Work order -> Lines below starting with the line with "let r := patchGrievanceStatus" and going on through the line with "destruct (patch_other host" must be output exactly; the rest of the records must be left out.

--- Working data ---

(* ===================================================================== *)
(** ** Updating the status                                                *)
(* ===================================================================== *)

Lemma truthy_nonempty (s : string) :
  s <> EmptyString -> truthy (VStr s) = true.
Proof. destruct s; [congruence | reflexivity]. Qed.

Lemma patch_resolved (host : Host) (id : string) (body : StatusBody)
  (w : World) :
  status body = Some "resolved" ->
  let u := suppliedUpdates body in
  let change :=
    fun g =>
      Grievance.merge
        (Grievance.mkUpdates (Grievance.u_resolutionNotes u)
           (Grievance.u_resolutionEvidence u)
           (Some (clock host (clockReads w)))
           (Some (Clock.setDate_getDate_plus host 7
                    (clock host (S (clockReads w)))))
           (Some "pending_verification"))
        (Grievance.with_status "pending_verification" g) in
  fst (patchGrievanceStatus host id body w)
  = match lookup id w with
    | Some g => mkResponse 200 (JGrievance (change g))
    | None => mkResponse 404 (JError "Grievance not found")
    end
  /\ forall id',
       lookup id' (snd (patchGrievanceStatus host id body w))
       = if String.eqb id' id then option_map change (lookup id' w)
         else lookup id' w.
Proof.
  intros Hs u change. subst u change.
  unfold patchGrievanceStatus, suppliedUpdates. rewrite Hs.
  unfold lookup.
  destruct (truthyString (resolutionNotes body));
    destruct (truthyArray (resolutionEvidence body)); run_handler;
    (split;
     [ destruct (find (Storage.hasId id) (grievances w)); reflexivity
     | intros id';
       destruct (find (Storage.hasId id) (grievances w)); simpl;
       apply find_update; reflexivity ]).
Qed.

Lemma patch_other (host : Host) (id : string) (body : StatusBody)
  (w : World) (s : string) :
  status body = Some s -> s <> EmptyString -> s <> "resolved" ->
  let change :=
    fun g => Grievance.merge (suppliedUpdates body)
               (Grievance.with_status s g) in
  fst (patchGrievanceStatus host id body w)
  = match lookup id w with
    | Some g => mkResponse 200 (JGrievance (change g))
    | None => mkResponse 404 (JError "Grievance not found")
    end
  /\ forall id',
       lookup id' (snd (patchGrievanceStatus host id body w))
       = if String.eqb id' id then option_map change (lookup id' w)
         else lookup id' w.
Proof.
  intros Hs Hne Hnr change. subst change.
  unfold patchGrievanceStatus, suppliedUpdates. rewrite Hs.
  rewrite (truthy_nonempty s Hne). apply String.eqb_neq in Hnr. rewrite Hnr.
  unfold lookup.
  destruct (truthyString (resolutionNotes body));
    destruct (truthyArray (resolutionEvidence body)); run_handler;
    (split;
     [ destruct (find (Storage.hasId id) (grievances w)); reflexivity
     | intros id';
       destruct (find (Storage.hasId id) (grievances w)); simpl;
       apply find_update; reflexivity ]).
Qed.

Lemma patch_rejected (host : Host) (id : string) (body : StatusBody)
  (w : World) :
  status body = None \/ status body = Some EmptyString ->
  patchGrievanceStatus host id body w
  = (mkResponse 400 (JError "Status is required"), w).
Proof.
  unfold patchGrievanceStatus. intros [-> | ->]; reflexivity.
Qed.




(** C8, counterexample. An empty requested status is a status other than
    resolved, and the handler answers 400 and stores nothing. *)
Lemma empty_status_counterexample :
  ~ writesThrough Sample.host Sample.filedId
      (mkStatusBody (Some EmptyString) None None) Sample.filed.
Proof.
  intros H.
  specialize (H EmptyString eq_refl).
  assert (Hne : EmptyString <> "resolved") by discriminate.
  specialize (H Hne (Sample.recordIn Sample.filed) eq_refl).
  vm_compute in H. discriminate H.
Qed.

(** C8, amended. For an existing grievance and every non-empty requested
    status other than resolved, the status update answers 200 and the
    stored status is the requested string, whatever the current status. *)
Theorem updateStatus_writes_through (host : Host) (id : string)
  (body : StatusBody) (w : World) (s : string) (g : Grievance.t) :
  status body = Some s ->
  s <> EmptyString ->
  s <> "resolved" ->
  lookup id w = Some g ->
  let r := patchGrievanceStatus host id body w in
  exists g',
    fst r = mkResponse 200 (JGrievance g')
    /\ lookup id (snd r) = Some g'
    /\ Grievance.status g' = s.
Proof.
  intros Hs Hne Hnr Hg r.
  destruct (patch_other host id body w s Hs Hne Hnr) as [Hr Hl].
  subst r. rewrite Hr, (Hl id), String.eqb_refl, Hg. simpl.
  eexists. split; [reflexivity|]. split; reflexivity.
Qed.

Lemma updateStatus_writes_through_witness :
  exists g',
    lookup Sample.filedId
      (snd (patchGrievanceStatus Sample.host Sample.filedId
              (mkStatusBody (Some "archived") None None) Sample.filed))
    = Some g'
    /\ Grievance.status g' = "archived".
Proof.
  assert (Hne : "archived" <> EmptyString) by discriminate.
  assert (Hnr : "archived" <> "resolved") by discriminate.
  destruct (updateStatus_writes_through Sample.host Sample.filedId
              (mkStatusBody (Some "archived") None None) Sample.filed
              "archived" (Sample.recordIn Sample.filed)
              eq_refl Hne Hnr eq_refl)
    as (g' & _ & Hl & Hs).
  exists g'. split; assumption.
Defined.

(* ===================================================================== *)
(** ** Accepting a grievance                                              *)
(* ===================================================================== *)

Lemma accept_rejected (host : Host) (id : string) (body : object) (w : World) :
  truthy (get "resolutionTimeline" body) = false
  \/ typeof (get "resolutionTimeline" body) <> "number" ->
  postGrievanceAccept host id body w
  = (mkResponse 400 (JError "Resolution timeline is required"), w).
Proof.
  intros H. unfold postGrievanceAccept.
  destruct H as [-> | H]; [reflexivity|].
  apply String.eqb_neq in H. rewrite H. now rewrite orb_true_r.
Qed.

Lemma accept_passed (host : Host) (id : string) (body : object) (w : World)
  (q : Q) :
  get "resolutionTimeline" body = VNum q ->
  Qnum q <> 0%Z ->
  let change :=
    fun g => Grievance.with_status "in_progress"
               (Grievance.with_assignment (officerId host w) q g) in
  fst (postGrievanceAccept host id body w)
  = match lookup id w with
    | Some g => mkResponse 200 (JGrievance (change g))
    | None => mkResponse 404 (JError "Grievance not found")
    end
  /\ (forall id',
        lookup id' (snd (postGrievanceAccept host id body w))
        = if String.eqb id' id then option_map change (lookup id' w)
          else lookup id' w)
  /\ In (CallAcceptGrievance id)
        (calls (snd (postGrievanceAccept host id body w))).
Proof.
  intros Ht Hq change. subst change.
  unfold postGrievanceAccept, officerId, lookup, isOfficer. rewrite Ht.
  apply Z.eqb_neq in Hq. simpl. rewrite Hq. simpl.
  run_handler.
  destruct (find _ (users w)) as [officer|]; simpl;
    (split;
     [ destruct (find (Storage.hasId id) (grievances w)); reflexivity
     | split;
       [ intros id';
         destruct (find (Storage.hasId id) (grievances w)); simpl;
         apply find_update; reflexivity
       | destruct (find (Storage.hasId id) (grievances w)); simpl;
         apply in_or_app; right; simpl; tauto ] ]).
Qed.

(** C4, counterexample. A timeline of minus five is not a positive
    integer, and the sample complaint is accepted with it. *)
Lemma negative_timeline_counterexample :
  ~ acceptRejectsNonPositive Sample.host Sample.filedId
      [("resolutionTimeline", VNum (-5 # 1))] Sample.filed.
Proof.
  intros H. destruct (H eq_refl) as [Hcode _].
  vm_compute in Hcode. discriminate Hcode.
Qed.

(** C4, amended. Accept answers 400, before any call on the gateway, when
    resolutionTimeline is falsy (missing, null, false, 0, the empty string)
    or is not of type number.  Every other number, negative and fractional
    ones included, passes the check and reaches the gateway: the answer is
    404 when the id resolves to no record, and otherwise 200 with the
    updated grievance, whose assignedTo is the officer, whose
    resolutionTimeline is the number supplied and whose status is
    in_progress. *)
Theorem accept_checks_presence_and_type (host : Host) (id : string)
  (body : object) (w : World) :
  let t := get "resolutionTimeline" body in
  let r := postGrievanceAccept host id body w in
  (truthy t = false \/ typeof t <> "number" ->
   r = (mkResponse 400 (JError "Resolution timeline is required"), w))
  /\ (forall q, t = VNum q -> Qnum q <> 0%Z ->
      In (CallAcceptGrievance id) (calls (snd r))
      /\ (lookup id w = None ->
          fst r = mkResponse 404 (JError "Grievance not found"))
      /\ (forall g, lookup id w = Some g ->
          exists g',
            fst r = mkResponse 200 (JGrievance g')
            /\ lookup id (snd r) = Some g'
            /\ Grievance.assignedTo g' = Some (officerId host w)
            /\ Grievance.resolutionTimeline g' = Some q
            /\ Grievance.status g' = "in_progress")).
Proof.
  intros t r. subst t r. split.
  - apply accept_rejected.
  - intros q Ht Hq.
    destruct (accept_passed host id body w q Ht Hq) as (Hr & Hl & Hc).
    split; [exact Hc|]. split.
    + intros Hnone. now rewrite Hr, Hnone.
    + intros g Hg. rewrite Hr, (Hl id), String.eqb_refl, Hg. simpl.
      eexists. repeat split.
Qed.

Lemma accept_checks_presence_and_type_witness :
  exists g',
    lookup Sample.filedId Sample.accepted = Some g'
    /\ Grievance.resolutionTimeline g' = Some 7%Q
    /\ Grievance.status g' = "in_progress".
Proof.
  assert (Hq : Qnum 7 <> 0%Z) by discriminate.
  destruct (proj2 (accept_checks_presence_and_type Sample.host
                     Sample.filedId Sample.acceptBody Sample.filed)
                  7%Q eq_refl Hq)
    as (_ & _ & Hfound).
  destruct (Hfound (Sample.recordIn Sample.filed) eq_refl)
    as (g' & _ & Hl & _ & Ht & Hs).
  exists g'. now repeat split.
Defined.

(* ===================================================================== *)
(** ** Creating a grievance                                               *)
(* ===================================================================== *)


Lemma schema_key_kept (k : string) :
  In k (keys insertGrievanceSchema) ->
  k <> "email" /\ mem k ["fullName"; "mobileNumber"; "email"] = false.
Proof.
  simpl. intros H.
  repeat (destruct H as [<- | H]; [split; [discriminate|reflexivity]|]).
  destruct H.
Qed.

Lemma get_parsedBody (k : string) (body : object) :
  In k (keys insertGrievanceSchema) ->
  get k (parsedBody body) = get k body.
Proof.
  intros Hk. destruct (schema_key_kept k Hk) as [Hne Hmem].
  unfold parsedBody. rewrite get_set_other by exact Hne.
  now apply get_rest_without.
Qed.

Lemma postGrievances_invalid (host : Host) (body : object) (w : World)
  (i : ZodIssue) :
  In i (issues insertGrievanceSchema (parsedBody body)) ->
  postGrievances host body w
  = (mkResponse 400
       (JValidationFailed "Validation failed"
          (issues insertGrievanceSchema (parsedBody body))), w).
Proof.
  intros Hi. unfold postGrievances. fold (parsedBody body).
  now rewrite (parse_ZodError _ _ _ i Hi).
Qed.

Lemma postGrievances_valid (host : Host) (body : object) (w : World) :
  issues insertGrievanceSchema (parsedBody body) = [] ->
  truthy (get "fullName" body) = true ->
  truthy (get "mobileNumber" body) = true ->
  exists g,
    fst (postGrievances host body w) = mkResponse 201 (JGrievance g)
    /\ grievances (snd (postGrievances host body w)) = grievances w ++ [g]
    /\ Grievance.status g = "pending"
    /\ Grievance.title g = asString (get "title" body)
    /\ Grievance.category g = asString (get "category" body)
    /\ Grievance.description g = asString (get "description" body).
Proof.
  intros Hok Hn Hm. unfold postGrievances. fold (parsedBody body).
  rewrite (parse_Ok _ _ _ Hok), Hn, Hm. simpl negb. cbv iota.
  pose proof (get_strip_at (toStringOn host) insertGrievanceSchema "title"
                (parsedBody body) _ NoDup_grievance_keys eq_refl) as Dt.
  pose proof (get_strip_at (toStringOn host) insertGrievanceSchema "category"
                (parsedBody body) _ NoDup_grievance_keys eq_refl)
    as Dc.
  pose proof (get_strip_at (toStringOn host) insertGrievanceSchema "description"
                (parsedBody body) _ NoDup_grievance_keys eq_refl)
    as Dd.
  cbn [output] in Dt, Dc, Dd.
  rewrite get_parsedBody in Dt, Dc, Dd by (simpl; tauto).
  generalize dependent (strip (toStringOn host) insertGrievanceSchema
                          (parsedBody body)).
  intros data Dt Dc Dd.
  run_handler. rewrite Dt, Dc, Dd.
  destruct (find _ (users w)) as [owner|]; simpl;
    eexists; repeat split.
Qed.

Lemma postGrievances_codes (host : Host) (body : object) (w : World) :
  statusCode (fst (postGrievances host body w)) = 201%nat ->
  issues insertGrievanceSchema (parsedBody body) = []
  /\ truthy (get "fullName" body) = true
  /\ truthy (get "mobileNumber" body) = true.
Proof.
  unfold postGrievances. fold (parsedBody body). unfold parse.
  destruct (issues insertGrievanceSchema (parsedBody body)) as [|i rest].
  - destruct (truthy (get "fullName" body));
      destruct (truthy (get "mobileNumber" body)); simpl;
      try discriminate. tauto.
  - simpl. discriminate.
Qed.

---

Output below ->
  let r := patchGrievanceStatus host id body w in
  exists g',
    fst r = mkResponse 200 (JGrievance g')
    /\ lookup id (snd r) = Some g'
    /\ Grievance.status g' = s.
Proof.
  intros Hs Hne Hnr Hg r.
  destruct (patch_other host id body w s Hs Hne Hnr) as [Hr Hl].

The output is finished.